In recent years, many studies have reported that the long-term use of PM and its preparations showed increased hepatotoxicity, resulting in liver damage. Emodin, the main anthraquinone component of PM, induced severe cytotoxicity in the human hepatocyte line L-02 in a concentration- and time-dependent manner, while the accumulation of emodin in cells showed time-dependent cytotoxic kinetics.[35] Most PM studies have mainly focused on liver injury, but there have been a few reports on the kidney injury induced by PM. In this study, rats were treated with PM for 4 and 8 weeks and urine samples were collected at different stages for metabolomic analysis and biomarker and target prediction. Biochemical and pathological analyses of the serum and liver and kidney tissues were carried out to elucidate the mechanism of the PM-induced liver and kidney injury.

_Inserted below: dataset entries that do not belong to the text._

(* ===== verification/FragAffinity.v ===== *)
(** * Fragment association of the packet devices ([ww/devices/device_frag_affinity.c])

    A device either reassembles IPv4 fragments or keeps them and sends all
    fragments of a datagram to the worker of its first one.  The table holds an
    entry per datagram in flight.  [device_frag_affinity_entry_t] groups the C
    fields: the association key, the coverage of [FragRanges], the buffers the
    entry owns ([storage_t]) and the rest.  An entry pointer is the index of its
    slot.  The reader's buffer pool is threaded through the operations, the field
    [release_pool] only says whether the pointer is set; the mutex of the table
    makes each operation one step.  Time and the number of workers are arguments. *)

From Stdlib Require Import ZArith Lia.
From stdpp Require Import base numbers option list.
From S2P Require Import Prelude ShiftBuffer Endian PoolInterface PacketChecksum FlowHash FragRanges.
Open Scope Z_scope.
Open Scope word_scope.

Definition kDeviceFragAffinityMaxEntries : Z := 256.
Definition kDeviceFragAffinityMaxStagedPerEntry : Z := 16.
Definition kDeviceFragAffinityMaxStaged : Z := 256.
Definition kDeviceFragAffinityMaxStagedBytes : Z := 32 * 1024 * 1024.
Definition kDeviceFragAffinityMaxAssemblyBytes : Z := 4 * 1024 * 1024.
Definition kDeviceFragAffinityMaxFragments : Z := 8192.
Definition kDeviceFragAffinityTimeoutMs : Z := 15000.

Inductive device_fragment_policy_t : Set :=
  | kDeviceFragmentPolicyUnset
  | kDeviceFragmentReassemble
  | kDeviceFragmentPreserve.

#[export] Instance fragment_policy_eq_dec : EqDecision device_fragment_policy_t.
Proof. solve_decision. Defined.

Inductive device_frag_affinity_action_t : Set :=
  | kDeviceFragAffinityNotFragment
  | kDeviceFragAffinityDispatch
  | kDeviceFragAffinityStaged
  | kDeviceFragAffinityConsumedDrop
  | kDeviceFragAffinityComplete.

Record frag_key : Type := mk_key {
  k_src : Z;
  k_dst : Z;
  k_ident : Z;
  k_proto : Z
}.

#[export] Instance frag_key_eq_dec : EqDecision frag_key.
Proof. solve_decision. Defined.

Record storage_t : Type := mk_storage {
  staged_count : Z;
  staged : list (option sbuf_t);
  assembly : option sbuf_t
}.

Record device_frag_affinity_entry_t : Type := mk_entry {
  e_key : frag_key;
  in_use : bool;
  poisoned : bool;
  wid_known : bool;
  wid : Z;
  expires_at_ms : Z;
  zero_flow_hash : Z;
  fragments : Z;
  e_cover : coverage_t;
  e_store : storage_t
}.

Definition zero_storage : storage_t :=
  mk_storage 0 (replicate (Z.to_nat kDeviceFragAffinityMaxStagedPerEntry) None) None.
Definition zero_entry : device_frag_affinity_entry_t :=
  mk_entry (mk_key 0 0 0 0) false false false 0 0 0 0 empty_coverage zero_storage.

Record device_frag_affinity_table_t : Type := mk_table {
  release_pool : bool;
  shared : bool;
  shared_padding : Z;
  generation_open : bool;
  trusted_ipv4_header : bool;
  policy : device_fragment_policy_t;
  retained_bytes : Z;
  staged_total : Z;
  entries : list device_frag_affinity_entry_t
}.

(** What an offer hands back; [input] is the raw fragment when it stays with the
    caller. *)
Record device_frag_affinity_result_t : Type := mk_result {
  released : list sbuf_t;
  result_wid : Z;
  completed : option sbuf_t;
  input : option sbuf_t
}.
Definition zero_result : device_frag_affinity_result_t := mk_result [] 0 None None.

(** ** Field updates *)

Definition set_entries (t : device_frag_affinity_table_t) (l : list device_frag_affinity_entry_t)
  : device_frag_affinity_table_t :=
  mk_table (release_pool t) (shared t) (shared_padding t) (generation_open t)
    (trusted_ipv4_header t) (policy t) (retained_bytes t) (staged_total t) l.
Definition set_counts (t : device_frag_affinity_table_t) (bytes total : Z)
  : device_frag_affinity_table_t :=
  mk_table (release_pool t) (shared t) (shared_padding t) (generation_open t)
    (trusted_ipv4_header t) (policy t) bytes total (entries t).
Definition set_generation (t : device_frag_affinity_table_t) (pool open : bool)
  : device_frag_affinity_table_t :=
  mk_table pool (shared t) (shared_padding t) open
    (trusted_ipv4_header t) (policy t) (retained_bytes t) (staged_total t) (entries t).
Definition put_entry (t : device_frag_affinity_table_t) (i : Z) (e : device_frag_affinity_entry_t)
  : outcome device_frag_affinity_table_t :=
  l ← arr_set (entries t) i e; mret (set_entries t l).
Definition get_entry (t : device_frag_affinity_table_t) (i : Z)
  : outcome device_frag_affinity_entry_t := arr_get (entries t) i.

Definition set_store (e : device_frag_affinity_entry_t) (s : storage_t)
  : device_frag_affinity_entry_t :=
  mk_entry (e_key e) (in_use e) (poisoned e) (wid_known e) (wid e) (expires_at_ms e)
    (zero_flow_hash e) (fragments e) (e_cover e) s.
Definition set_cover (e : device_frag_affinity_entry_t) (c : coverage_t)
  : device_frag_affinity_entry_t :=
  mk_entry (e_key e) (in_use e) (poisoned e) (wid_known e) (wid e) (expires_at_ms e)
    (zero_flow_hash e) (fragments e) c (e_store e).
Definition set_poisoned (e : device_frag_affinity_entry_t) (expires : Z)
  : device_frag_affinity_entry_t :=
  mk_entry (e_key e) (in_use e) true (wid_known e) (wid e) expires
    (zero_flow_hash e) (fragments e) (e_cover e) (e_store e).
Definition set_known (e : device_frag_affinity_entry_t) (hash w : Z)
  : device_frag_affinity_entry_t :=
  mk_entry (e_key e) (in_use e) (poisoned e) true w (expires_at_ms e)
    hash (fragments e) (e_cover e) (e_store e).
Definition count_fragment (e : device_frag_affinity_entry_t) : device_frag_affinity_entry_t :=
  mk_entry (e_key e) (in_use e) (poisoned e) (wid_known e) (wid e) (expires_at_ms e)
    (zero_flow_hash e) (wrap16 (fragments e + 1)) (e_cover e) (e_store e).
Lemma store_bytes (e : device_frag_affinity_entry_t) (v : device_frag_view_t) (b g : sbuf_t) :
  carries b v -> good g -> 20 + v_end v <= room g -> kept e g ->
  (forall x, v_offset v <= x < v_end v -> ~ covered (e_cover e) x) -> 
  (forall x, covered (e_cover e) x -> 0 <= x) ->
  exists a,
    (g ← (if v_offset v =? 0 then h ← read_at b 0 20; write_at g 0 h else mret g);
     data ← read_at b 20 (v_payload_len v);
     write_at g (20 + v_offset v) data) = Ok a /\
    good a /\ room a = room g /\ capacity a = capacity g /\ stored e v b a.
Proof.
  intros (Gb & [Ho Hl He] & Hlen) Gg Hroom K Hfree Hpos. pose proof (room_nonneg b Gb) as Rb.
  assert (v_end v = v_offset v + v_payload_len v) as Ee by done.
  assert (exists g1, (if v_offset v =? 0 then h ← read_at b 0 20; write_at g 0 h else mret g) = Ok g1 /\
    good g1 /\ room g1 = room g /\ capacity g1 = capacity g /\
    (forall x, 0 <= x -> byte_at (raw g1) (20 + x) = byte_at (raw g) (20 + x)) /\
    (v_offset v = 0 -> slice 0 20 (raw g1) = slice 0 20 (raw b)) /\
    (v_offset v <> 0 -> g1 = g)) as (g1 & -> & G1 & R1 & K1 & B1 & H1 & N1).
  { destruct (v_offset v =? 0) eqn:E; bool_facts; [|by exists g].
    rewrite (read_raw b Gb) by lia. step_ok.
    assert (zlen (slice 0 20 (raw b)) = 20) as Zs by (apply zlen_slice; rewrite ?zlen_raw by done; lia).
    destruct (write_raw g Gg 0 (slice 0 20 (raw b))) as (g1 & -> & G1 & Rr & C1 & L1 & K1);
      [lia|lia|by apply Forall_slice, raw_u8|]. exists g1. splits; auto; try done.
    - unfold room. lia.
    - intros x Hx. rewrite Rr, byte_at_splice by (rewrite ?zlen_raw by done; lia).
      by rewrite Zs, decide_False by lia.
    - intros _. rewrite Rr. rewrite <- Zs at 1. apply slice_splice_same; rewrite ?zlen_raw by done; lia. }
  step_ok. rewrite (read_raw b Gb) by lia. step_ok.
  set (bs := slice 20 (v_payload_len v) (raw b)).
  assert (zlen bs = v_payload_len v) as Zb by (apply zlen_slice; rewrite ?zlen_raw by done; lia).
  destruct (write_raw g1 G1 (20 + v_offset v) bs) as (a & -> & Ga & Ra & Ca & La & Ka);
    [lia|lia|by apply Forall_slice, raw_u8|].
  exists a. splits; auto; [unfold room in *; lia|lia|].
  assert (forall x, 0 <= x -> byte_at (raw a) (20 + x) = if decide (v_offset v <= x < v_end v)
    then byte_at (raw b) (20 + (x - v_offset v)) else byte_at (raw g) (20 + x)) as B2.
  { intros x Hx. rewrite Ra, byte_at_splice by (rewrite ?zlen_raw by done; lia). rewrite Zb.
    do 2 case_decide; try lia; [|by apply B1]. unfold bs. rewrite byte_at_slice by lia. f_equal. lia. }
  assert (slice 0 20 (raw a) = slice 0 20 (raw g1)) as Sh
    by (rewrite Ra; apply slice_splice_before; rewrite ?zlen_raw by done; lia).
  split.
  - intros E. rewrite Sh. by apply H1.
  - intros E Hw old Eo. rewrite Sh, (N1 E). destruct (K old Eo) as (_ & Kh & _). by apply Kh.
  - intros x Hx. rewrite B2 by lia. by rewrite decide_True by lia.
  - intros x old Hx Eo. rewrite B2 by (by apply Hpos). rewrite decide_False by (intros D; by apply (Hfree x D)).
    destruct (K old Eo) as (_ & _ & Kb). by apply Kb.
Qed.

Lemma covered_nonneg (c : coverage_t) (x : Z) : coverage_wf c -> covered c x -> 0 <= x.
Proof. intros W Hx. apply (holds_range (-1)) in Hx; [lia|apply W]. Qed.

Definition whole (c : coverage_t) (f : Z) : Prop :=
  known_end c = Some f /\ forall x, covered c x <-> 0 <= x < f.

(** Enough budget for one more assembly of [need] bytes in a shared table. *)
Definition affords (t : device_frag_affinity_table_t) (need : Z) : Prop :=
  creatable need (shared_padding t) /\
  retained_bytes t + (64 + round_line need + round_pad (shared_padding t)) <=
    kDeviceFragAffinityMaxAssemblyBytes.

Section Reassemble.
Context `{Allocator} {P : Type} `{PL : PoolLaws P}.
Context (t : device_frag_affinity_table_t) (pool : P).
Context (T : table_ok t) (I : pool_inv pool) (U : usable t).
Context (i : Z) (e : device_frag_affinity_entry_t) (Hi : has_entry t i e).
Context (Hp : policy t = kDeviceFragmentReassemble) (Hpo : poisoned e = false) (Hu : in_use e = true).
Context (Hfr : fragments e < kDeviceFragAffinityMaxFragments) (Hop : generation_open t = true).
Context (v : device_frag_view_t) (b : sbuf_t) (Cb : carries b v) (now : Z).

(** The three outcomes of the branch. *)
Definition reassembled (cover : coverage_t) (act : device_frag_affinity_action_t)
    (res : device_frag_affinity_result_t) (t' : device_frag_affinity_table_t) : Prop :=
  match act with
  | kDeviceFragAffinityConsumedDrop =>
      res = zero_result /\ t' = replace_entry t i e (poison_entry e now) /\
      (shared t = true -> ~ affords t (20 + v_end v))
  | kDeviceFragAffinityStaged =>
      res = zero_result /\ ~ (header_known e v = true /\ exists f, whole cover f) /\
      exists a, good a /\ stored e v b a /\ t' = replace_entry t i e (stored_entry e v cover a) /\
        (shared t = true -> sbufGetAllocationCharge a <= Z.max (assembly_bytes e)
           (64 + round_line (20 + v_end v) + round_pad (shared_padding t)))
  | kDeviceFragAffinityComplete =>
      header_known e v = true /\ exists f a c, whole cover f /\ stored e v b a /\
        20 + f <= room a /\ good a /\
        res = mk_result [] 0 (Some c) None /\ good c /\
        payload c = slice 0 (20 + f) (finish_list (raw a) f) /\
        t' = replace_entry t i e zero_entry
  | _ => False
  end.

Lemma poison_drop_ok :
  exists pool', offer_poison t pool i b now =
    Ok (kDeviceFragAffinityConsumedDrop, zero_result, replace_entry t i e (poison_entry e now), pool') /\
    pool_inv pool' /\ same_geometry pool pool'.
Proof.
  unfold offer_poison, offer_drop.
  destruct (poison_spec t pool i e now (table_accounts t T) I Hi) as (p1 & -> & I1 & S1). step_ok.
  rewrite (recycle_config t) by apply replace_config.
  destruct (recycle_ok t p1 b U I1 (proj1 Cb)) as (p2 & -> & I2 & S2). step_ok.
  exists p2. splits; auto. by trans p1.
Qed.

Lemma stored_entry_ok (cover : coverage_t) (a : sbuf_t) :
  coverage_wf cover -> accounted (e_cover e) v kDeviceFragAccountOk cover ->
  good a -> 20 + v_end v <= room a ->
  (forall old, assembly (e_store e) = Some old -> room old <= room a) -> entry_ok (policy t) (stored_entry e v cover a).
Proof.
  intros Wc (_ & _ & _ & Hcov & _) Ga Hroom K. pose proof (entry_is_ok t T i e Hi) as O.
  pose proof Cb as (_ & [Ho Hl _] & _). assert (v_end v = v_offset v + v_payload_len v) as Ee by done.
  pose proof (eo_store _ _ O) as S. split; simpl; try done.
  - split; simpl; try apply S. by intros ? [= <-].
  - intros a' [= <-]. splits; [done|lia|]. intros x Hx. apply Hcov in Hx as [Hx|Hx]; [|lia].
    destruct (assembly (e_store e)) as [old|] eqn:Eo.
    + pose proof (K old eq_refl) as Hr. destruct (eo_assembly _ _ O old Eo) as (_ & _ & Hc).
      specialize (Hc x Hx). lia.
    + destruct (eo_missing _ _ O Hp Hpo Eo) as [_ Hn]. by apply Hn in Hx.
  - apply (eo_staged _ _ O).
  - by rewrite Hu.
  - pose proof (eo_fragments _ _ O). unfold kDeviceFragAffinityMaxFragments in *.
    rewrite wrap16_small by word_lia. lia.
Qed.

Lemma stored_charge (cover : coverage_t) (a g : sbuf_t) :
  good a -> good g -> capacity a = capacity g ->
  entry_charge (stored_entry e v cover a) = entry_charge e - assembly_bytes e + sbufGetAllocationCharge g /\
  entry_staged (stored_entry e v cover a) = entry_staged e.
Proof.
  intros Ga Gg Hc. split; [|done]. unfold entry_charge, assembly_bytes. simpl.
  rewrite (charge_good a Ga), (charge_good g Gg), Hc. unfold staged_items. simpl. lia.
Qed.

Lemma stored_table_ok (cover : coverage_t) (a : sbuf_t) :
  entry_ok (policy t) (stored_entry e v cover a) -> good a ->
  retained_bytes t - assembly_bytes e + sbufGetAllocationCharge a <= kDeviceFragAffinityMaxAssemblyBytes ->
  table_ok (replace_entry t i e (stored_entry e v cover a)).
Proof.
  intros Oe Ga Hlim. destruct (stored_charge cover a a Ga Ga eq_refl) as [Ec Es].
  apply replace_ok; auto.
  - by apply (key_kept t T i e Hi).
  - by rewrite Hop.
  - rewrite Ec, Hp. unfold byte_limit. lia.
  - rewrite Es. pose proof (to_total_limit t T). lia.
Qed.

(** Closing a complete datagram. *)
Lemma finish_ok (cover : coverage_t) (a : sbuf_t) (f : Z) :
  let t1 := replace_entry t i e (stored_entry e v cover a) in
  table_ok t1 -> good a -> whole cover f ->
  exists c,
    (l ← finish_header (raw a) (final_end cover);
     let bytes := set_raw a l in
     bytes ← sbufSetLength bytes (20 +32 final_end cover);
     let t := set_counts t1 (retained_bytes t1 -64 sbufGetAllocationCharge bytes) (staged_total t1) in
     t ← put_entry t i zero_entry;
     mret (bytes, t)) = Ok (c, replace_entry t i e zero_entry) /\
    good c /\ 20 + f <= room a /\ payload c = slice 0 (20 + f) (finish_list (raw a) f).
Proof.
  intros t1 T1 Ga [Hk Hw]. assert (has_entry t1 i (stored_entry e v cover a)) as H1 by (by apply replace_has).
  pose proof (entry_is_ok t1 T1 i _ H1) as O1. pose proof (eo_cover _ _ O1) as Wc. simpl in Wc.
  unfold known_end in Hk. destruct (saw_last cover) eqn:Sl; [|done]. injection Hk as Hk.
  destruct (cw_last _ Wc Sl) as [Hf _]. rewrite Hk in *.
  destruct (eo_assembly _ _ O1 a eq_refl) as (_ & H20 & Hroom).
  assert (20 + f <= room a) as Hfit by (specialize (Hroom (f - 1)); simpl in Hroom; rewrite Hw in Hroom; lia).
  pose proof (zlen_raw a Ga) as Zr. pose proof (raw_u8 a Ga) as Ur.
  rewrite finish_header_ok by (auto; lia). step_ok.
  assert (zlen (finish_list (raw a) f) = zlen (raw a)) as Zf by (apply finish_len; auto; lia).
  destruct (set_raw_good a Ga (finish_list (raw a) f)) as [Gs Rs]; [lia|by apply finish_list_u8|].
  unfold kDeviceFragAffinityMaxPayloadEnd in Hf. rewrite wrap32_small by word_lia.
  rewrite set_length_ok; [|apply Gs|lia|unfold room in *; simpl; lia]. step_ok.
  set (c := set_pos_len (set_raw a (finish_list (raw a) f)) (curpos a) (20 + f)).
  assert (good c) as Gc.
  { apply set_pos_len_good; auto; [destruct Ga as [[] _]; lia|lia|unfold room in *; simpl; lia]. }
  change (set_pos_len _ _ _) with c.
  pose proof (entry_charge_bound t1 T1 i _ H1) as Hec.
  destruct (stored_charge cover a a Ga Ga eq_refl) as [Ecs _].
  assert (sbufGetAllocationCharge c = sbufGetAllocationCharge a) as Ecc by (by rewrite !charge_good).
  assert (entry_charge (stored_entry e v cover a) = sbufGetAllocationCharge c) as Ech.
  { rewrite Ecc. unfold entry_charge, stored_entry. cbn [e_store assembly].
    rewrite no_items; [done|]. by apply (eo_staged _ _ O1). }
  assert (entry_staged (stored_entry e v cover a) = 0) as Est by (by apply (eo_staged _ _ O1)).
  pose proof (retained_range t1 T1 i _ H1) as Hr1. unfold kDeviceFragAffinityMaxStagedBytes in Hr1.
  rewrite wrap64_small by word_lia.
  rewrite (put_entry_counts t1 (table_accounts t1 T1) i _ H1 zero_entry).
  - step_ok. exists c. split; [|split; [done|split; [done|]]].
    + do 2 f_equal. unfold t1. apply replace_replace.
    + rewrite payload_raw. change (len c) with (20 + f).
      assert (raw c = finish_list (raw a) f) as -> by exact Rs. done.
  - change (entry_charge zero_entry) with 0. lia.
  - change (entry_staged zero_entry) with 0. lia.
Qed.
(* ===== verification/FragLife.v ===== *)
(** * The life of a fragment table ([ww/devices/device_frag_affinity.c])

    Every sequence of calls on a table: creation, generations, offers, release
    and destruction.  The accounts hold after each of them and none faults. *)

From Stdlib Require Import ZArith Lia.
From stdpp Require Import base numbers option list.
From S2P Require Import Prelude ShiftBuffer Endian PoolInterface BufferPool PacketChecksum FlowHash.
From S2P Require Import FragRanges FragAffinity FragInvariant FragOffer.
Open Scope Z_scope.
Open Scope word_scope.

Section Life.
Context `{Allocator} {P : Type} `{PL : PoolLaws P} (workers_count : Z).
Implicit Types (t : device_frag_affinity_table_t) (pool : P).

(** ** Creation and generations *)

Lemma create_table_ok (pool_set : bool) pol (sh : bool) padding resources t :
  u16 padding -> deviceFragCreate pool_set pol sh padding resources = Some t ->
  table_ok t /\ usable t /\ generation_open t = true.
Proof.
  intros Hp E. unfold deviceFragCreate in E. destruct (_ && _) eqn:E1 in E; [done|].
  destruct (negb pool_set && negb sh) eqn:E2; [done|]. destruct resources; [|done]. cbv iota beta delta [negb] in E.
  apply (inj Some) in E as <-.
  set (n := Z.to_nat kDeviceFragAffinityMaxEntries).
  assert (forall f, f zero_entry = 0 -> zsum f (replicate n zero_entry) = 0) as Z0
    by (intros f ?; by apply zsum_replicate).
  assert (Forall holds_nothing (replicate n zero_entry)) as N by (by apply Forall_replicate).
  split; [|split; [unfold usable; cbn [shared release_pool]; by destruct pool_set, sh|done]].
  split; cbn [entries policy retained_bytes staged_total shared_padding generation_open].
  - unfold zlen. rewrite length_replicate. unfold n, kDeviceFragAffinityMaxEntries. lia.
  - apply Forall_replicate, zero_entry_ok.
  - symmetry. by apply Z0.
  - by destruct pol.
  - symmetry. by apply Z0.
  - unfold kDeviceFragAffinityMaxStaged. lia.
  - destruct pol; auto. done.
  - done.
  - done.
  - intros i j a b Ha _ Hu. apply lookup_replicate in Ha as [-> _]. done.
  - by right.
Qed.
(* ===== verification/Gate.v ===== *)
(** * The quiescence gate ([ww/base/quiescence_gate.h], [ww/base/quiescence_gate.c])

    One atomic word admits operations and lets a lifecycle owner wait until the
    admitted ones have left.  The functions are translated one atomic access at
    a time; [gate_step] interleaves the accesses of any number of threads and
    gates.  A plain load may return any value the word has had, so the relaxed
    loads of the code are covered; the value a compare-and-exchange or a
    fetch-and-modify acts on is the latest one. *)

From Stdlib Require Import ZArith Lia.
From stdpp Require Import base numbers option list.
From S2P Require Import Prelude.
Open Scope Z_scope.
Open Scope word_scope.

Definition QUIESCENCE_GATE_VALUE_BITS : Z := 32.
Definition W_ATOMIC_UINT_VALUE_SIGNED : Z := 0.
Definition QUIESCENCE_GATE_CLOSED_SHIFT : Z := QUIESCENCE_GATE_VALUE_BITS - 1 - W_ATOMIC_UINT_VALUE_SIGNED.
Definition QUIESCENCE_GATE_CLOSED : Z := Z.shiftl 1 QUIESCENCE_GATE_CLOSED_SHIFT.
Definition QUIESCENCE_GATE_COUNT_MASK : Z := QUIESCENCE_GATE_CLOSED - 1.
Definition kQuiescenceGateTrackedGatesPerThread : Z := 8.

(** ** Per-thread tracking of the debug build *)

(** A gate pointer is the number of the gate. *)
Record quiescence_gate_thread_entry_t : Type := mk_tracked {
  te_gate : option nat;
  te_depth : Z
}.

Definition zero_tracked : list quiescence_gate_thread_entry_t :=
  replicate (Z.to_nat kQuiescenceGateTrackedGatesPerThread) (mk_tracked None 0).

(** The loop of the three functions: the slot of the gate, and the first free
    slot before it. *)
Fixpoint track_scan (l : list quiescence_gate_thread_entry_t) (gate : nat) (i : Z)
    (free_entry : option Z) : option Z * option Z :=
  match l with
  | [] => (None, free_entry)
  | e :: l' =>
      if bool_decide (te_gate e = Some gate) then (Some i, free_entry)
      else track_scan l' gate (i + 1)
             (match te_gate e, free_entry with None, None => Some i | _, _ => free_entry end)
  end.

Definition quiescenceGateTrackThreadEnter (entries : list quiescence_gate_thread_entry_t) (gate : nat)
  : outcome (list quiescence_gate_thread_entry_t) :=
  match track_scan entries gate 0 None with
  | (Some i, _) =>
      e ← arr_get entries i;
      arr_set entries i (mk_tracked (te_gate e) (te_depth e +32 1))
  | (None, Some i) => arr_set entries i (mk_tracked (Some gate) 1)
  | (None, None) => Fail AssertFailed
  end.

Definition quiescenceGateTrackThreadLeave (entries : list quiescence_gate_thread_entry_t) (gate : nat)
  : outcome (list quiescence_gate_thread_entry_t) :=
  match track_scan entries gate 0 None with
  | (Some i, _) =>
      e ← arr_get entries i;
      _ ← assert_ (te_depth e >? 0);
      let depth := te_depth e -32 1 in
      arr_set entries i (mk_tracked (if depth =? 0 then None else te_gate e) depth)
  | (None, _) => Fail AssertFailed
  end.

Definition quiescenceGateThreadIsInsideGate (entries : list quiescence_gate_thread_entry_t)
    (gate : nat) : bool :=
  match track_scan entries gate 0 None with
  | (Some _, _) => true
  | (None, _) => false
  end.

(** ** The operations on the word *)

Definition is_closed (state : Z) : bool := negb (Z.land state QUIESCENCE_GATE_CLOSED =? 0).
Definition in_flight (state : Z) : Z := Z.land state QUIESCENCE_GATE_COUNT_MASK.

Definition quiescenceGateInit : Z := QUIESCENCE_GATE_CLOSED.
Definition quiescenceGateIsClosedAndQuiesced (state : Z) : bool := state =? QUIESCENCE_GATE_CLOSED.
Definition quiescenceGateIsActive (state : Z) : bool := Z.land state QUIESCENCE_GATE_CLOSED =? 0.

(** Returns whether the gate was opened, and the word. *)
Definition quiescenceGateOpen (word : Z) : outcome (bool * Z) :=
  if word =? QUIESCENCE_GATE_CLOSED then mret (true, 0)
  else
    _ ← assert_ (word =? QUIESCENCE_GATE_CLOSED);
    mret (false, word).
Lemma job_share (w : weight) S o j :
  nonneg_weight w -> on_job w settled_job = 0 -> readers_ok S -> get_job S o = Ok j ->
  on_job w j <= total w S.
Proof.
  intros W Z0 R E. pose proof (put_job_total S (rs_session S) o j settled_job w R eq_refl E) as T.
  assert (job_ok settled_job) as Js by (by split).
  destruct (put_job_shape S (rs_session S) o j settled_job R eq_refl E Js) as (F1 & F2 & F3 & F4 & F5).
  assert (0 <= total w (put_job (set_session S (rs_session S)) o settled_job)) as N; [|lia].
  apply (weight_total_nonneg w _ (generation (rs_session S)) W F2); [|by rewrite F1].
  rewrite F3. apply (posts_lanes (rs_lanes S)); [done|apply R].
Qed.

Lemma m_charge_nonneg m : message_ok m -> 0 <= m_charge m.
Proof.
  intros (_ & _ & _ & M). unfold m_charge. destruct (m_work m) as [[c p]|]; [lia|].
  apply zsum_nonneg, Forall_drop. eapply Forall_impl; [apply M|]. unfold id. simpl. lia.
Qed.

Lemma m_packets_nonneg m : message_ok m -> 0 <= m_packets m.
Proof. intros (Hc & _ & _ & M). unfold m_packets. destruct (m_work m) as [[c p]|]; lia. Qed.

Lemma weights_nonneg :
  nonneg_weight charge_weight /\ nonneg_weight packet_weight /\ nonneg_weight ref_weight /\
  nonneg_weight gate_weight /\ nonneg_weight signal_weight.
Proof.
  unfold nonneg_weight, job_ok. splits; simpl; intros; auto using m_charge_nonneg, m_packets_nonneg; try lia.
  - destruct b; lia.
  - destruct (inside p); simpl; lia.
  - destruct (unsignalled j); simpl; lia.
Qed.
End Invariant.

Following the state of the animals, no abnormal symptoms were observed in all of the animals after 4 weeks of PM administration. After 8 weeks of PM administration, some of the animals showed symptoms such as reduced food intake, slightly reduced body weight, decreased activity, sparse body hair, loss of luster, vertical hair, bow back curling, and so on. During the experiment, the weight of all of the animals increased slowly. With the prolongation of the PM administration time, the weight growth rate slowed down. During the experiment, the weights of all of the animals in the PM administration group were lower than those in the control group, but there was no statistical difference between the two groups (Figure S4).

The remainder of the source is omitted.